Subjects and methods British mountaineers were studied at sea level (London, UK), and at altitude at the Aconcagua (Andes, Argentina). Neural respiratory drive (NRD) was measured as electromyogram of the diaphragm (EMGdi) overnight by a transoesophageal multi-electrode catheter (Yinghui Medical Ltd, Guangzhou, China). Following initial assessment with a polysomnography (London, UK), pulse oximetry measured oxygen concentration and oxygen desaturation indices (4%ODI) at altitude.

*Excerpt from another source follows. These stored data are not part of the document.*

Record uli_wf (u : uli) : Prop := {
  uw_flags : is_byte (uli_flags u); uw_cgi : area2_wf (cgi u); uw_sai : area2_wf (sai u); uw_rai : area2_wf (rai u);
  uw_tai : area1_wf 2 (tai u); uw_e_cgi : area1_wf 4 (e_cgi u); uw_lai : area1_wf 2 (lai u);
  uw_enodeb_id : area1_wf 2 (enodeb_id u) }.
Definition uli_octets (u : uli) : list Z :=
  let fl := uli_flags u in
  [fl] ++ opt (cgi_bit fl) (area2_octets (cgi u)) ++ opt (sai_bit fl) (area2_octets (sai u)) ++
  opt (rai_bit fl) (area2_octets (rai u)) ++ opt (tai_bit fl) (area1_octets 2 (tai u)) ++
  opt (e_cgi_bit fl) (area1_octets 4 (e_cgi u)) ++ opt (lai_bit fl) (area1_octets 2 (lai u)) ++
  opt (enodeb_id_bit fl) (area1_octets 2 (enodeb_id u)).
(** The information whose flags are set. *)
Definition uli_flagged (u : uli) : uli :=
  let fl := uli_flags u in
  Uli fl (masked_area (cgi_bit fl) (cgi u) area2_zero) (masked_area (sai_bit fl) (sai u) area2_zero)
    (masked_area (rai_bit fl) (rai u) area2_zero) (masked_area (tai_bit fl) (tai u) area1_zero)
    (masked_area (e_cgi_bit fl) (e_cgi u) area1_zero) (masked_area (lai_bit fl) (lai u) area1_zero)
    (masked_area (enodeb_id_bit fl) (enodeb_id u) area1_zero).

Lemma zlen_opt_le b bs n : zlen bs ≤ n → 0 ≤ n → zlen (opt b bs) ≤ n.
Proof. by destruct b. Qed.
Lemma uli_octets_size u : uli_wf u → zlen (uli_octets u) ≤ 44.
Proof.
  intros [_ [H1 _ _] [H2 _ _] [H3 _ _] [H4 _] [H5 _] [H6 _] [H7 _]]. unfold uli_octets. rewrite !zlen_app.
  assert (E2 : ∀ b a, length (plmn2 a) = 3%nat → zlen (opt b (area2_octets a)) ≤ 7).
  { intros b a Ha. apply zlen_opt_le; [|lia]. unfold area2_octets. rewrite !zlen_app, !zlen_be_bytes. unfold zlen. lia. }
  assert (E1 : ∀ b n a, length (plmn1 a) = 3%nat → zlen (opt b (area1_octets n a)) ≤ 3 + Z.of_nat n).
  { intros b n a Ha. apply zlen_opt_le; [|lia]. unfold area1_octets. rewrite !zlen_app, !zlen_be_bytes. unfold zlen. lia. }
  pose proof (E2 (cgi_bit (uli_flags u)) _ H1). pose proof (E2 (sai_bit (uli_flags u)) _ H2).
  pose proof (E2 (rai_bit (uli_flags u)) _ H3). pose proof (E1 (tai_bit (uli_flags u)) 2%nat _ H4).
  pose proof (E1 (e_cgi_bit (uli_flags u)) 4%nat _ H5). pose proof (E1 (lai_bit (uli_flags u)) 2%nat _ H6).
  pose proof (E1 (enodeb_id_bit (uli_flags u)) 2%nat _ H7). change (zlen [uli_flags u]) with 1. lia.
Qed.

Lemma uli_build_ok u data_len :
  uli_wf u → 0 ≤ data_len → ogs_gtp2_build_uli u data_len = if_fits data_len (uli_octets u).
Proof.
  intros Hu Hd. pose proof (uli_octets_size u Hu) as Hs. unfold ogs_gtp2_build_uli.
  rewrite !of_area2_octets, !of_area1_octets. unfold uli_octets in *. set (fl := uli_flags u) in *. cbv zeta in *.
  apply if_fits_eq; [intros Hfit|intros rv bs].
  - pose proof (eq_refl : zlen [fl] = 1). repeat rewrite zlen_app in Hs, Hfit.
    replace (data_len =? 0) with false by (symmetry; fits).
    repeat build_step. unfold built.
    rewrite s16_small by fits. rewrite <- !app_assoc. done.
  - destruct (data_len =? 0); [done|]. intros (b0 & [-> H0]%put_inv & E)%bind_Some.
    do 7 (apply bind_Some in E as (? & [-> ?]%put_when_inv & E); [|done]).
    injection E as <- <-. split; [by rewrite <- !app_assoc|done].
Qed.

(** Assignments to a structure that is known. *)
Ltac reduce_uli :=
  lazymatch goal with |- pwp ?m ?Q ?R ?f ?s => let f' := eval cbn -[masked_area] in f in change (pwp m Q R f' s) end.

Lemma uli_parse_ok u : uli_wf u → ogs_gtp2_parse_uli (uli_octets u) = Some (zlen (uli_octets u), uli_flagged u).
Proof.
  intros Hu. pose proof (uli_octets_size u Hu). apply run_parse_eq. unfold parse_uli. unfold uli_flagged.
  assert (Hat : at_rest (uli_octets u) 0 (uli_octets u ++ [])) by (rewrite app_nil_r; apply at_start).
  remember (uli_octets u) as octet eqn:Eo. rewrite Eo in Hat at 2. unfold uli_octets in Hat.
  rewrite <- !app_assoc in Hat.
  set (fl := uli_flags u) in *. destruct Hu as [Hfl Hcgi Hsai Hrai Htai He Hlai Henb].
  apply pwp_bind. eapply (pwp_field_at octet _ 0 [fl]); [exact Hat|done|]. clear Hat. intros Hat.
  rewrite byte_value. cbn zeta. apply pwp_bind. unfold pwp at 1, assign. reduce_uli.
  do 3 (apply pwp_bind; eapply pwp_area2_at; [|reflexivity|exact Hat|]; [done|]; clear Hat; intros Hat; reduce_uli).
  do 4 (apply pwp_bind; eapply pwp_area1_at; [|reflexivity|exact Hat|]; [done|]; clear Hat; intros Hat; reduce_uli).
  apply pwp_finish. rewrite (at_end _ _ Hat), s16_small by (pose proof (zlen_nonneg octet); lia). done.
Qed.

(** ** Node identifier *)

Record node_identifier_wf (n : node_identifier) : Prop := {
  nw_name_len : zlen (name n) = name_len n; nw_name : name_len n < 256;
  nw_realm_len : zlen (realm n) = realm_len n; nw_realm : realm_len n < 256 }.
Definition node_identifier_octets (n : node_identifier) : list Z :=
  [name_len n] ++ name n ++ [realm_len n] ++ realm n.

Lemma node_identifier_roundtrip n data_len :
  node_identifier_wf n → 0 ≤ data_len →
  let octets := node_identifier_octets n in
  ogs_gtp2_build_node_identifier n data_len = if_fits data_len octets ∧
  ogs_gtp2_parse_node_identifier octets = Some (zlen octets, n).
Proof.
  intros [H1 H2 H3 H4] Hd octets.
  pose proof (zlen_nonneg (name n)). pose proof (zlen_nonneg (realm n)).
  assert (Hz : zlen octets = 2 + zlen (name n) + zlen (realm n)).
  { unfold octets, node_identifier_octets. rewrite !zlen_app. unfold zlen. cbn [length]. lia. }
  split.
  - unfold ogs_gtp2_build_node_identifier.
    assert (H1' : zlen [name_len n] = 1 ∧ zlen [realm_len n] = 1) by done. destruct H1'.
    assert (Hread : ∀ l, read_bytes l (zlen l) = Some l) by (intros l; rewrite <- (app_nil_r l) at 1; apply read_bytes_app).
    apply if_fits_eq; [intros Hfit|intros rv bs].
    + replace (data_len =? 0) with false by (symmetry; lia).
      unfold octets, node_identifier_octets in *. rewrite <- H1, <- H3, !Hread in *. cbn [mbind option_bind].
      repeat build_step. unfold built. rewrite <- !app_assoc. cbn [app].
      rewrite s16_small; [done|]. rewrite !zlen_cons, zlen_app, zlen_cons. lia.
    + destruct (data_len =? 0); [done|]. intros (? & [-> _]%put_inv & E)%bind_Some.
      pose proof (Hread (name n)) as Hname. pose proof (Hread (realm n)) as Hrealm. rewrite H1 in Hname. rewrite H3 in Hrealm. rewrite Hname, Hrealm in E.
      cbn [mbind option_bind] in E. do 3 (apply bind_Some in E as (? & [-> ?]%put_inv & E)).
      injection E as <- <-. split; [by rewrite <- !app_assoc|done].
  - apply run_parse_eq. assert (Hat : at_rest octets 0 ([name_len n] ++ name n ++ [realm_len n] ++ realm n ++ []))
      by (rewrite app_nil_r; apply at_start).
    unfold parse_node_identifier.
    apply pwp_bind. eapply pwp_field_at; [exact Hat|done|]. clear Hat. intros Hat. rewrite byte_value.
    apply pwp_bind. unfold pwp at 1, assign.
    apply pwp_bind. eapply pwp_field_at; [exact Hat|done|]. clear Hat. intros Hat.
    apply pwp_bind. unfold pwp at 1, assign.
    apply pwp_bind. eapply pwp_field_at; [exact Hat|done|]. clear Hat. intros Hat. rewrite byte_value.
    apply pwp_bind. unfold pwp at 1, assign.
    apply pwp_bind. eapply pwp_field_at; [exact Hat|done|]. clear Hat. intros Hat.
    apply pwp_bind. unfold pwp at 1, assign. apply pwp_finish.
    rewrite (at_end _ _ Hat), s16_small by lia. split; [done|]. cbn. by destruct n.
Qed.

(** C39: A bearer's and a flow's quality of service, a user location and a node
    identifier are built into the octets of TS 29.274, into a buffer of any
    size that these fit, however tight; the assertion fails exactly when they
    do not.  What is parsed from them is what was built: the quality of service
    without its spare bits, the areas of the user location whose flags are
    set, the node identifier; but each rate in whole kbps, rounded down.  (The
    chapter 8.15 that the code refers to has fractions rounded upwards, as
    ogs_pfcp_build_bitrate does: a rate below 1 kbps arrives as none.) *)
Theorem ogs_gtp2_ies_roundtrip q w u n data_len :
  bearer_qos_wf q → is_byte (flow_qci w) → rates_wf (flow_rates w) → uli_wf u → node_identifier_wf n → 0 ≤ data_len →
  (ogs_gtp2_build_bearer_qos q data_len = if_fits data_len (bearer_qos_octets q) ∧ zlen (bearer_qos_octets q) = 22 ∧
   ogs_gtp2_parse_bearer_qos (bearer_qos_octets q) = Some (22, BearerQos 0 (pre_emption_capability q) (priority_level q) 0
     (pre_emption_vulnerability q) (qci q) (in_kbps (qos_rates q)))) ∧
  (ogs_gtp2_build_flow_qos w data_len = if_fits data_len (flow_qos_octets w) ∧ zlen (flow_qos_octets w) = 21 ∧
   ogs_gtp2_parse_flow_qos (flow_qos_octets w) = Some (21, FlowQos (flow_qci w) (in_kbps (flow_rates w)))) ∧
  (ogs_gtp2_build_uli u data_len = if_fits data_len (uli_octets u) ∧ zlen (uli_octets u) ≤ 44 ∧
   ogs_gtp2_parse_uli (uli_octets u) = Some (zlen (uli_octets u), uli_flagged u)) ∧
  (ogs_gtp2_build_node_identifier n data_len = if_fits data_len (node_identifier_octets n) ∧
   ogs_gtp2_parse_node_identifier (node_identifier_octets n) = Some (zlen (node_identifier_octets n), n)).
Proof.
  intros Hq Hw Hr Hu Hn Hd. destruct (bearer_qos_roundtrip q data_len Hq), (flow_qos_roundtrip w data_len Hw Hr).
  split_and!; try done; [by apply uli_build_ok|by apply uli_octets_size|by apply uli_parse_ok|by apply node_identifier_roundtrip|by eapply node_identifier_roundtrip].
Qed.

(** Buffers that just hold the elements, and one that is an octet short. *)
Lemma ogs_gtp2_ies_roundtrip_witness :
  let q := BearerQos 0 1 8 0 1 9 (Rates 1500 999 0 64000) in
  let u := Uli 0x18 area2_zero area2_zero area2_zero (Area1 [0x99; 0xf9; 0x07] 1) (Area1 [0x99; 0xf9; 0x07] 0x19b01)
    area1_zero area1_zero in
  ogs_gtp2_build_bearer_qos q 22 = Some (22, [0x61; 9; 0; 0; 0; 0; 1; 0; 0; 0; 0; 0; 0; 0; 0; 0; 0; 0; 0; 0; 0; 64]) ∧
  ogs_gtp2_parse_bearer_qos (bearer_qos_octets q) = Some (22, BearerQos 0 1 8 0 1 9 (Rates 1000 0 0 64000)) ∧
  ogs_gtp2_build_uli u 13 = Some (13, [0x18; 0x99; 0xf9; 0x07; 0; 1; 0x99; 0xf9; 0x07; 0; 1; 0x9b; 0x01]) ∧
  ogs_gtp2_build_uli u 12 = None ∧
  ogs_gtp2_parse_uli [0x18; 0x99; 0xf9; 0x07; 0; 1; 0x99; 0xf9; 0x07; 0; 1; 0x9b; 0x01] = Some (13, u).
Proof.
  intros q u.
  assert (H : ∀ data_len, 0 ≤ data_len → _) by (intros data_len; apply (ogs_gtp2_ies_roundtrip q (FlowQos 9 (Rates 0 0 0 0)) u (NodeIdentifier 1 [97] 1 [98]) data_len);
    [split; cbn; unfold is_byte, rates_wf, rate_range; cbn; lia|unfold is_byte; cbn; lia|unfold rates_wf, rate_range; cbn; lia
    |split; cbn; unfold is_byte; try lia; split; unfold int_range; cbn; lia|split; unfold zlen; cbn; lia]).
  destruct (H 22 ltac:(lia)) as ((Hb & _ & Hp) & _). destruct (H 13 ltac:(lia)) as (_ & _ & (Hu & _ & Hu') & _).
  destruct (H 12 ltac:(lia)) as (_ & _ & (Hu12 & _) & _). rewrite Hb, Hp, Hu, Hu12. split_and!; [by vm_compute|done|by vm_compute|by vm_compute|exact Hu'].
Defined.

(** ** Any octets *)

Lemma area2_zero_wf : area2_wf area2_zero.
Proof. by split. Qed.
Lemma area1_zero_wf n : area1_wf n area1_zero.
Proof. split; [done|]. split; [done|]. apply Z.pow_pos_nonneg; lia. Qed.
Lemma masked_area_wf {A} (P : A → Prop) b a zero : P a → P zero → P (masked_area b a zero).
Proof. by destruct b. Qed.
Lemma opt_masked_area {A} b (enc : A → list Z) a zero : opt b (enc (masked_area b a zero)) = opt b (enc a).
Proof. by destruct b. Qed.

Section any_uli.
Variable octet : list Z.
Hypothesis octet_bytes : bytes octet.
Implicit Types (f : uli) (Q : unit → uli → Z → Prop).
Abbreviation consumed s := (take (Z.to_nat s) octet).

(** A flagged area of any element. *)
Lemma pwp_any_area {A} b len (get : list Z → A) (enc : A → list Z) (wf : A → Prop) zero (set : A → uli → uli) Q R f s :
  0 ≤ len → (∀ bs, bytes bs → zlen bs = len → enc (get bs) = bs ∧ wf (get bs)) → wf zero → set zero f = f →
  0 ≤ s ≤ zlen octet → R 0 f →
  (∀ a s', wf a → s' ≤ zlen octet → 0 ≤ s' → consumed s' = consumed s ++ opt b (enc a) → Q tt (set (masked_area b a zero) f) s') →
  pwp (p_when b (bs ← field octet return_0 len; assign (set (get bs)))) Q R f s.
Proof.
  intros Hlen Henc Hzero H0 Hs HR HQ. destruct b; cbn [p_when].
  - apply pwp_bind. eapply pwp_field_split; [done|lia|done|done|]. intros bs rest Hat Hn Hb Hle.
    destruct (Henc bs Hb Hn) as [He Hw]. apply HQ; [done|lia|lia|]. cbn [opt]. rewrite He, <- Hn. by eapply consumed_next.
  - unfold pwp, mret, P_ret. rewrite <- H0. apply (HQ zero); [done|lia|lia|]. cbn [opt]. by rewrite app_nil_r.
Qed.
Lemma pwp_any_area2 b (set : area2 → uli → uli) Q R f s :
  set area2_zero f = f → 0 ≤ s ≤ zlen octet → R 0 f →
  (∀ a s', area2_wf a → s' ≤ zlen octet → 0 ≤ s' → consumed s' = consumed s ++ opt b (area2_octets a) →
     Q tt (set (masked_area b a area2_zero) f) s') →
  pwp (p_when b (parse_area2 octet set)) Q R f s.
Proof.
  intros. apply (pwp_any_area b 7 to_area2 area2_octets area2_wf area2_zero);
    first [done|lia|apply area2_octets_to|apply area2_zero_wf].
Qed.
Lemma pwp_any_area1 b n (set : area1 → uli → uli) Q R f s :
  set area1_zero f = f → 0 ≤ s ≤ zlen octet → R 0 f →
  (∀ a s', area1_wf n a → s' ≤ zlen octet → 0 ≤ s' → consumed s' = consumed s ++ opt b (area1_octets n a) →
     Q tt (set (masked_area b a area1_zero) f) s') →
  pwp (p_when b (parse_area1 octet n set)) Q R f s.
Proof.
  intros. apply (pwp_any_area b (3 + Z.of_nat n) (to_area1 n) (area1_octets n) (area1_wf n) area1_zero);
    first [done|lia|apply area1_octets_to|apply area1_zero_wf].
Qed.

Results Four healthy subjects (3male, age 31 (3) years, body-mass-index 23.6 (0.9) kg/m2, neck circumference 37.0 (2.7) cm, FEV1 111.8 (5.1)% predicted, FVC 115.5 (6.3)% predicted) were studied. Inspiratory and expiratory muscle strength were normal (PImax 130.7 (29.8) cm H2O, PEmax (153.3 (38.4) cm H2O). No subject had significant sleep abnormalities at sea level (Total Sleep Time 344.4 (30.5) mins, Sleep Efficiency 86.6 (6.4)%, Respiratory Disturbance Index 0.8 (0.4)/hour, mean SpO2 97.5 (1.3%). The oxygen desaturation index increased with the development of periodic breathing at altitude (4% ODI 22.0 (7.2)/hour at 3,380m, 61.4 (26.9)/hour at 4,370m). Average nocturnal SpO2 (84.8 (0.5%)) at 3,380m; 81.0 (4.1%) at 4,370m) and nadir oxygenation (68.1 (8.6%) at 3,380m; 67.4 (7.6%) at 4,370m) dropped with altitude. The average EMGdi was 5.2 (19.1%) max at sea level and increased to 14.1 (3.4%) at altitude when falling asleep at 4,370m, and correlated well with the 4%ODI (r = 0.968, p = 0.032). EMGdi during the last inspiratory effort prior to central apnoea was 5.1 (1.5%) max, while the first inspiratory effort following central apnoea was 10.5 (3.2%) max at 4,370m.
Conclusion The severity of periodic breathing when asleep deteriorates with an increase in altitude, induced by an elevated neural respiratory drive as a response to hypobaric environmental conditions.